How do you get Hyper’s Cancel to spread

let (tx, rx) = tokio::sync::oneshot::channel::<()>();
let task_handle = tokio::spawn(async move{ dbg! ("task start");
    tokio::time::sleep(std::time::Duration::from_secs(5)).await; dbg! ("task finished, prepare send back to parent future Node");
    tx.send(()).unwrap();
});
Copy the code

Tx.send (()).unwrap(); This row will panic

In order for tokio::spawn’s quest to be aborted early when the request is cancelled, more Boilerplate codes need to be introduced

struct ReqHandlerContext {
    task_handle: tokio::task::JoinHandle<()>,
    // rx: tokio::sync::oneshot::Receiver<()>
}
impl Drop for ReqHandlerContext {
    fn drop(&mut self) { dbg! ("fn api_get_response() ReqHandlerContext in drop");
        self.task_handle.abort(); }}let ctx = ReqHandlerContext {
    task_handle,
};
Copy the code

When the client disconnects prematurely, Hyper logs as follows

Listening on http://127.0.0.1:1337
[examples/web_api.rs:60] "task start" = "task start"
[examples/web_api.rs:72] "fn api_get_response() ReqHandlerContext in drop" = "fn api_get_response() ReqHandlerContext in drop"
Copy the code

Visible DBG! (” Task Finished “) The spawn line was cancelled before it was executed, as expected

You must request permission from the parent before writing spawn

In order to avoid all kinds of bugs caused by tokio::spawn mishandling, code review must be strictly limited on the use of spawn.

Our company requires that before introducing a new tokio::spawn, we must apply to the superior and specify the reason for using the spawn, the survival of the spawn, and the external resources introduced in detail in the notes

And the JoinHandle that requires explicit store spawn will actively call handle.abort() in the Drop.

Spawn is not a silver bullet. There are other ways to write spawn that do not block code execution. Think carefully before using spawn

Some thoughts on Tokio’s problems

tokio::task::JoinHandle

A JoinHandle detaches the associated task when it is dropped

Personally unable to feel like the coroutine detach of Glommio or the thread pthread_detach of libpthead.so is really inconvenient to let callers decide for themselves whether detach is needed or not

pin Future to CPU core

Tokio lacks concepts like glommio pin to core, similar to libpthread_setaffinity_NP? Neither does Tokio, it seems

This is one of tokio’s cross-platform limitations.
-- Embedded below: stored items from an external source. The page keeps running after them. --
(** C2.  When no opcode is both heartbeat and urgent, the batch of a tick
    is a run of heartbeat tasks, followed by a run of urgent tasks, followed
    by a run of normal tasks: every heartbeat task of the batch stands
    before every urgent and every normal task of the batch, and every urgent
    task before every normal task.  The packets of the tick are written in
    the order of the batch, so the same holds of the packet writes. *)
Theorem getNeedDealTask_priority (now : Z) (s : Sender) :
  (forall op, heartbeatOp op = true -> urgentOp op = false) ->
  (exists hb ur no,
      (getNeedDealTask now s).1 = hb ++ ur ++ no
      /\ Forall (classAt IsHeartbeatTask (heap s)) hb
      /\ Forall (classAt IsUrgentTask (heap s)) ur
      /\ Forall (classAt IsNormalTask (heap s)) no)
  /\ (forall i j pi pj,
        (getNeedDealTask now s).1 !! i = Some pi ->
        (getNeedDealTask now s).1 !! j = Some pj ->
        (classAt IsHeartbeatTask (heap s) pi
         /\ (classAt IsUrgentTask (heap s) pj \/ classAt IsNormalTask (heap s) pj))
        \/ (classAt IsUrgentTask (heap s) pi /\ classAt IsNormalTask (heap s) pj) ->
        (i < j)%nat)
  /\ (exists ev,
        trace (doSendTasks now s) = trace s ++ ev
        /\ written ev `sublist_of` (getNeedDealTask now s).1
        /\ forall i j pi pj,
             written ev !! i = Some pi ->
             written ev !! j = Some pj ->
             (classAt IsHeartbeatTask (heap s) pi
              /\ (classAt IsUrgentTask (heap s) pj \/ classAt IsNormalTask (heap s) pj))
             \/ (classAt IsUrgentTask (heap s) pi /\ classAt IsNormalTask (heap s) pj) ->
             (i < j)%nat).
Proof.
  intros Hdisj.
  destruct (getNeedDealTask_spec now s) as (hb & ur & no & Hb & Hhb & Hur & Hno & _).
  split; [by exists hb, ur, no|]. split.
  - rewrite Hb. by apply class_runs_ordered.
  - destruct (doSendTasks_events now s) as (ev & Htr & _ & Hsub & _).
    exists ev. split; [exact Htr|]. split; [exact Hsub|].
    rewrite Hb in Hsub.
    apply sublist_app_r in Hsub as (hb' & rest & -> & Hhb' & Hrest).
    apply sublist_app_r in Hrest as (ur' & no' & -> & Hur' & Hno').
    apply class_runs_ordered; [exact Hdisj|..].
    + exact (Forall_sublist _ _ _ Hhb' Hhb).
    + exact (Forall_sublist _ _ _ Hur' Hur).
    + exact (Forall_sublist _ _ _ Hno' Hno).
Qed.

(** The events of [doDeleteTasks] are eviction events; the tasks themselves
    are not touched. *)
Lemma doDeleteTasks_events now s :
  exists ev,
    trace (doDeleteTasks now s) = trace s ++ ev
    /\ Forall (fun e => isEviction e = true) ev
    /\ heap (doDeleteTasks now s) = heap s.
Proof.
  unfold doDeleteTasks, getNeedDeleteTasks.
  destruct (needDeleteLoop_spec now (range 0 (TaskMap s)) s [])
    as (sel & ev & _ & Hh1 & _ & Htr1 & _ & _ & Hev).
  destruct (needDeleteLoop now (range 0 (TaskMap s)) s []) as [delTasks s1].
  cbn [fst snd] in *.
  destruct (delTasks_spec delTasks s1) as (Hh & Htr & _).
  exists ev. by rewrite Hh, Htr, Hh1, Htr1.
Qed.

(** The marking loops leave the tasks outside their class alone. *)
Lemma collectMarked_other (cop : Z -> bool) now kvs :
  forall h tasks p t,
    h !! p = Some t -> cop (OpCode t) = false ->
    (collectMarked (fun t => cop (OpCode t)) now kvs h tasks).1 !! p = Some t.
Proof.
  induction kvs as [|[k q] rest IH]; intros h tasks p t Hp Hc; [done|].
  cbn [collectMarked].
  destruct (h !! q) as [tq|] eqn:Hq;
    [destruct (cop (OpCode tq) && CheckTaskNeedSend now tq) eqn:Hsel|];
    [|by apply IH..].
  apply IH; [|done]. rewrite lookup_insert_ne; [done|].
  intros ->. rewrite Hp in Hq. injection Hq as <-.
  by rewrite Hc in Hsel.
Qed.

(** The assembly of the batch does not touch the normal tasks. *)
Lemma getNeedDealTask_normal now s p t :
  heap s !! p = Some t -> IsNormalTask t = true ->
  heap (getNeedDealTask now s).2 !! p = Some t.
Proof.
  intros Hp Hn. unfold IsNormalTask, IsHeartbeatTask, IsUrgentTask in Hn.
  apply andb_true_iff in Hn as [Hh Hu].
  apply negb_true_iff in Hh. apply negb_true_iff in Hu.
  unfold getNeedDealTask.
  pose proof (collectMarked_other heartbeatOp now (range 1 (TaskMap s)) (heap s) []
                p t Hp Hh) as H1.
  change (fun t => heartbeatOp (OpCode t)) with IsHeartbeatTask in H1.
  destruct (collectMarked IsHeartbeatTask now (range 1 (TaskMap s)) (heap s) [])
    as [h1 tasks1]. cbn [fst] in H1.
  pose proof (collectMarked_other urgentOp now (range 2 (TaskMap s)) h1 tasks1
                p t H1 Hu) as H2.
  change (fun t => urgentOp (OpCode t)) with IsUrgentTask in H2.
  destruct (collectMarked IsUrgentTask now (range 2 (TaskMap s)) h1 tasks1)
    as [h2 tasks2]. exact H2.
Qed.

(** C5, as amended.  When the first connection attempt of [sendTasks] fails,
    the events of the call are one failed [GetConnect], the special-key
    warning and the forced [PutConnect], in this order: one connection
    attempt, no packet write, nothing for the later tasks of the batch.  The
    registry is unchanged.  Measured from [s], the state in which the batch
    was assembled, the first task has its send count advanced by one
    (modulo [2^8], the count being a [uint8]) and its send time and status
    (and id and opcode) as before, and every other task is as before.  In a
    tick whose batch is [task :: rest], these three events are the only
    events of the tick besides those of the eviction of timed-out tasks; and
    measured from the start of the tick, this is what happens to the normal
    tasks: a normal task that is attempted is counted once, every other
    normal task is as it was.  (The heartbeat and urgent tasks of the batch
    have been marked by the assembly, before the connection attempt.) *)
Theorem sendTasks_connect_failure (now : Z) (task : positive)
  (rest : list positive) (s : Sender) :
  GetConnect 0 = false ->
  let s' := sendTasks now (task :: rest) s in
  trace s' = trace s ++ [EvGetConnect false; EvWarnBySpecialUmpKey; EvPutConnect true]
  /\ TaskMap s' = TaskMap s
  /\ (forall t, heap s !! task = Some t ->
        exists t', heap s' !! task = Some t'
                   /\ SendCount t' = uint8 (SendCount t + 1)
                   /\ SendTime t' = SendTime t
                   /\ Status t' = Status t
                   /\ ID t' = ID t /\ OpCode t' = OpCode t)
  /\ (forall other, other ≠ task -> heap s' !! other = heap s !! other)
  /\ (forall s0,
        getNeedDealTask now (doDeleteTasks now s0) = (task :: rest, s) ->
        tick now s0 = s'
        /\ (exists ev,
              trace (tick now s0) = trace s0 ++ ev
              /\ filter (fun e => isGetConnect e = true) ev = [EvGetConnect false]
              /\ filter (fun e => isWriteToConn e = true) ev = []
              /\ EvWarnBySpecialUmpKey ∈ ev)
        /\ (forall p t, heap s0 !! p = Some t -> IsNormalTask t = true ->
              (p = task ->
               heap (tick now s0) !! p
               = Some {| ID := ID t; OpCode := OpCode t; SendTime := SendTime t;
                         SendCount := uint8 (SendCount t + 1); Status := Status t;
                         CreateTime := CreateTime t |})
              /\ (p ≠ task -> heap (tick now s0) !! p = Some t))).
Proof.
  intros Hc s'. subst s'. unfold sendTasks.
  rewrite (sendTasksFrom_connect_failure now 0 task rest s Hc).
  unfold updateTaskInfo, setHeap, emit. cbn [trace heap TaskMap].
  rewrite <- !app_assoc. cbn [app].
  split; [reflexivity|]. split; [reflexivity|].
  split; [|split].
  - intros t Ht. exists (updateTask now false t).
    rewrite lookup_alter_eq, Ht. by repeat split.
  - intros other Hne. by rewrite lookup_alter_ne.
  - intros s0 Hbatch.
    assert (Htick : tick now s0
              = {| heap := alter (updateTask now false) task (heap s);
                   TaskMap := TaskMap s;
                   trace := trace s ++ [EvGetConnect false; EvWarnBySpecialUmpKey;
                                        EvPutConnect true] |}).
    { unfold tick, doSendTasks. rewrite Hbatch. unfold sendTasks.
      rewrite (sendTasksFrom_connect_failure now 0 task rest s Hc).
      unfold updateTaskInfo, setHeap, emit. cbn [trace heap TaskMap].
      by rewrite <- !app_assoc. }
    split; [exact Htick|]. rewrite Htick. cbn [trace heap].
    destruct (doDeleteTasks_events now s0) as (ev1 & Htr1 & Hev1 & Hh1).
    destruct (getNeedDealTask_spec now (doDeleteTasks now s0))
      as (_ & _ & _ & _ & _ & _ & _ & _ & _ & Htr).
    split.
    + rewrite Hbatch in Htr. cbn [snd] in Htr. rewrite Htr, Htr1.
      exists (ev1 ++ [EvGetConnect false; EvWarnBySpecialUmpKey; EvPutConnect true]).
      rewrite app_assoc. split; [reflexivity|].
      assert (Hg : filter (fun e => isGetConnect e = true) ev1 = []).
      { clear -Hev1. induction Hev1 as [|e l He _ IH]; [done|].
        rewrite filter_cons, IH. by destruct e. }
      assert (Hw : filter (fun e => isWriteToConn e = true) ev1 = []).
      { clear -Hev1. induction Hev1 as [|e l He _ IH]; [done|].
        rewrite filter_cons, IH. by destruct e. }
      rewrite !filter_app, Hg, Hw. split; [reflexivity|]. split; [reflexivity|].
      apply elem_of_app. right. apply elem_of_cons. right. apply elem_of_cons. by left.
    + intros p t Hp Hn. rewrite <- Hh1 in Hp.
      pose proof (getNeedDealTask_normal now (doDeleteTasks now s0) p t Hp Hn) as Hs.
      rewrite Hbatch in Hs. cbn [snd] in Hs. split.
      * intros ->. by rewrite lookup_alter_eq, Hs.
      * intros Hne. by rewrite lookup_alter_ne.
Qed.

End Sender.

Section SenderExamples.
Import Master MasterSamples.
Local Open Scope Z_scope.
#[local] Existing Instance sampleTaskOps.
Some of the apis are already available on Linux but may not be available on Windows/MAC

Can Tokio fix a Future to one CPU core to avoid the context-switching overhead of executing across multiple cores, but this seems to conflict with Tokio’s work-stealing approach of balancing all core loads. Tokio doesn’t want one core to have difficulty with multiple cores

Single-threaded runtime can be faster in some cases

In our project, Benchmark has found that some modules perform better using tokio’s single-threaded runtime, so we can’t believe that multi-threaded runtime is better than single-threaded runtime, because it’s expensive to synchronize data with multiple CPU cores. You need to make a case-by-case analysis of whether to use single-threaded or multi-threaded runtime

(But single-threaded and multi-threaded tokio:: Spawn’s Future signature is the same… Single thread does not have one less Send constraint…
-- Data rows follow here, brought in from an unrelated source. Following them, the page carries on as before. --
(** * ppExtender: dump decoder, sharded writer and warehouse materializer

    A shallow embedding of the Python sources of the ETL
    ([pipelines/sql_parser.py], [pipelines/sql_parser_fast.py],
    [pipelines/parquet_writer.py], [pipelines/duckdb_pipeline.py],
    [pipelines/run_pipeline.py], [scripts/lib/parallel_utils.py],
    [scripts/lib/sql_parser.py]) together with the properties the
    specification states about them and further properties of the code.

    Conventions.
    - Python [str] values are lists of [ascii] characters; the model covers
      text whose code points are below 128.
    - Python [float] is the kernel's binary64 [float], with its own
      multiplication; a decimal literal stands for the nearest binary64
      value, as it does in Python.
    - Python [int] is [Z]; row counts, which the sources only ever obtain
      from [len] / [num_rows], are [nat] where no subtraction can go below
      zero and [Z] where the source subtracts.
    - A Python exception that leaves a function is an explicit error result.
    - [while] loops whose termination depends on the arguments carry a fuel
      argument; every statement about them says which fuel is enough. *)

From stdpp Require Import base option list gmap strings sorting.
From Stdlib Require Import ZArith QArith Qpower Lia Bool Ascii Floats.
From Stdlib Require Import Sorting.Permutation Sorting.Sorted.
Import ListNotations.

Close Scope Q_scope.

#[global] Set Warnings "-inexact-float".

(* ===================================================================== *)
(** * Retry helper ([scripts/lib/parallel_utils.py], [retry_with_backoff]) *)
(* ===================================================================== *)

Module Retry.

(** What [time.sleep] raises when it refuses a delay. *)
Inductive sleep_error := ValueError | OverflowError.

Section WithCallable.

(** The wrapped callable is stateful: calling it in world [W] either
    returns a value or raises, and leaves a new world. *)
Variables (W V E : Type).

Inductive outcome := Returned (v : V) | Raised (e : E).

Variable func : W -> outcome * W.

(** [exceptions]: the caught classes, as a predicate on what was raised. *)
Variable exceptions : E -> bool.

(** [time.sleep(delay)]: [None] when it returns after the pause.  It
    raises [ValueError] on a negative delay and on a NaN, and
    [OverflowError] on a delay the clock of the platform cannot count. *)
Variable time_sleep : float -> option sleep_error.

(** What leaves the helper when it raises.  [last_exception] starts as
    [Exception("No attempts made")]; what [time.sleep] raises inside the
    [except] block is not caught there. *)
Inductive failure :=
| NoAttemptsMade
| Failure (e : E)
| SleepFailed (s : sleep_error).

(** What an execution does, in order: a call of [func] with its outcome,
    or [time.sleep(d)].  Delays are floats, as the signature has them. *)
Inductive event := Call (o : outcome) | Sleep (d : float).

Record run := mkRun {
  result : V + failure;        (* returned value, or the exception raised *)
  trace  : list event;
  world  : W
}.

Variables (max_retries : Z) (initial_delay backoff_factor : float).

(** The body of [for attempt in range(max_retries + 1)]; [todo] counts the
    iterations that are left, [attempt] is the loop variable.  The two
    log lines are left out: formatting the exception and the delay for
    the logger is taken to go through. *)
Fixpoint attempts (todo : nat) (attempt : Z) (delay : float)
         (last_exception : failure) (w : W) (tr : list event) : run :=
  match todo with
  | O => mkRun (inr last_exception) tr w        (* raise last_exception *)
  | S todo' =>
      match func w with
      | (Returned v, w') => mkRun (inl v) (tr ++ [Call (Returned v)]) w'
      | (Raised e, w') =>
          if exceptions e then
            if (attempt <? max_retries)%Z then
              match time_sleep delay with
              | Some s =>
                  mkRun (inr (SleepFailed s))
                        (tr ++ [Call (Raised e); Sleep delay]) w'
              | None =>
                  attempts todo' (attempt + 1)%Z (delay * backoff_factor)%float
                           (Failure e) w'
                           (tr ++ [Call (Raised e); Sleep delay])
              end
            else
              attempts todo' (attempt + 1)%Z delay
                       (Failure e) w' (tr ++ [Call (Raised e)])
          else mkRun (inr (Failure e)) (tr ++ [Call (Raised e)]) w'
      end
  end.

Definition retry_with_backoff (w : W) : run :=
  attempts (Z.to_nat (max_retries + 1)) 0%Z initial_delay NoAttemptsMade w [].

(** ** Observations on a trace *)

Definition is_call (ev : event) : bool :=
  match ev with Call _ => true | Sleep _ => false end.

(** Number of times [func] was called. *)
Definition calls (tr : list event) : nat := length (filter is_call tr).

(** Number of pauses asked for. *)
Definition sleeps (tr : list event) : nat :=
  length (filter (fun ev => negb (is_call ev)) tr).

(** What the failed calls raised, in order. *)
Fixpoint raised (tr : list event) : list E :=
  match tr with
  | [] => []
  | Call (Raised e) :: tr' => e :: raised tr'
  | _ :: tr' => raised tr'
  end.

(** The exception the caller sees when nothing was returned and every
    pause went through. *)
Definition last_failure (rs : list E) : failure :=
  match last rs with
  | Some e => Failure e
  | None => NoAttemptsMade
  end.

(** [delay] after [n] executions of [delay *= backoff_factor]: the
    initial delay times the [n]-th power of the factor, as the helper
    computes it. *)
Fixpoint delay_after (n : nat) : float :=
  match n with
  | O => initial_delay
  | S n' => (delay_after n' * backoff_factor)%float
  end.

(** Failed attempt number [k] followed by its back-off pause. *)
Definition round (k : nat) (e : E) : list event :=
  [Call (Raised e); Sleep (delay_after k)].

Fixpoint rounds (k : nat) (es : list E) : list event :=
  match es with
  | [] => []
  | e :: es' => round k e ++ rounds (S k) es'
  end.

(** The first [n] pauses from pause [k] on are accepted by [time.sleep]. *)
Definition pauses_return (k n : nat) : Prop :=
  forall j, j < n -> time_sleep (delay_after (k + j)) = None.

End WithCallable.

Arguments Returned {V E}.
Arguments Raised {V E}.
Arguments NoAttemptsMade {E}.
Arguments Failure {E}.
Arguments SleepFailed {E}.
Arguments Call {V E}.
Arguments Sleep {V E}.
Arguments result {W V E}.
Arguments trace {W V E}.
Arguments world {W V E}.
Arguments calls {V E}.
Arguments sleeps {V E}.
Arguments raised {V E}.
Arguments last_failure {E}.

(** A callable that raises on every call and counts its calls. *)
Definition always_failing (w : nat) : outcome nat unit * nat := (Raised tt, S w).

(** [time.sleep] as CPython has it over a clock that counts nanoseconds in
    64 bits: a NaN is refused with [ValueError], a delay whose nanoseconds
    do not fit the clock with [OverflowError], and a negative one with
    [ValueError]. *)
Definition sleep_checks (d : float) : option sleep_error :=
  let ns := (d * 1000000000)%float in
  if is_nan d then Some ValueError
  else if (9223372036854775808 <=? ns)%float
          || (ns <? -9223372036854775808)%float
       then Some OverflowError
  else if (d <? 0)%float then Some ValueError
  else None.

Section Facts.

Context {W V E : Type}.
Variable func : W -> outcome V E * W.
Variable exceptions : E -> bool.
Variable time_sleep : float -> option sleep_error.
Variables (max_retries : Z) (initial_delay backoff_factor : float).

Local Abbreviation attempts :=
  (attempts W V E func exceptions time_sleep max_retries backoff_factor).
Local Abbreviation delay_after := (delay_after initial_delay backoff_factor).
Local Abbreviation rounds := (rounds V E initial_delay backoff_factor).
Local Abbreviation pauses_return :=
  (pauses_return time_sleep initial_delay backoff_factor).
Local Abbreviation retry_with_backoff :=
  (retry_with_backoff W V E func exceptions time_sleep max_retries
                      initial_delay backoff_factor).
Finally, let’s imagine how we can design the Runtime from a Linux-only perspective, regardless of MAC/Windows compatibility, which can squeeze Linux performance out of many Linux-only apis. You may end up discovering that Rust’s own Future is inadequate or unusable, or even creating its own run-time Future (just as many C++ libraries create their own Future).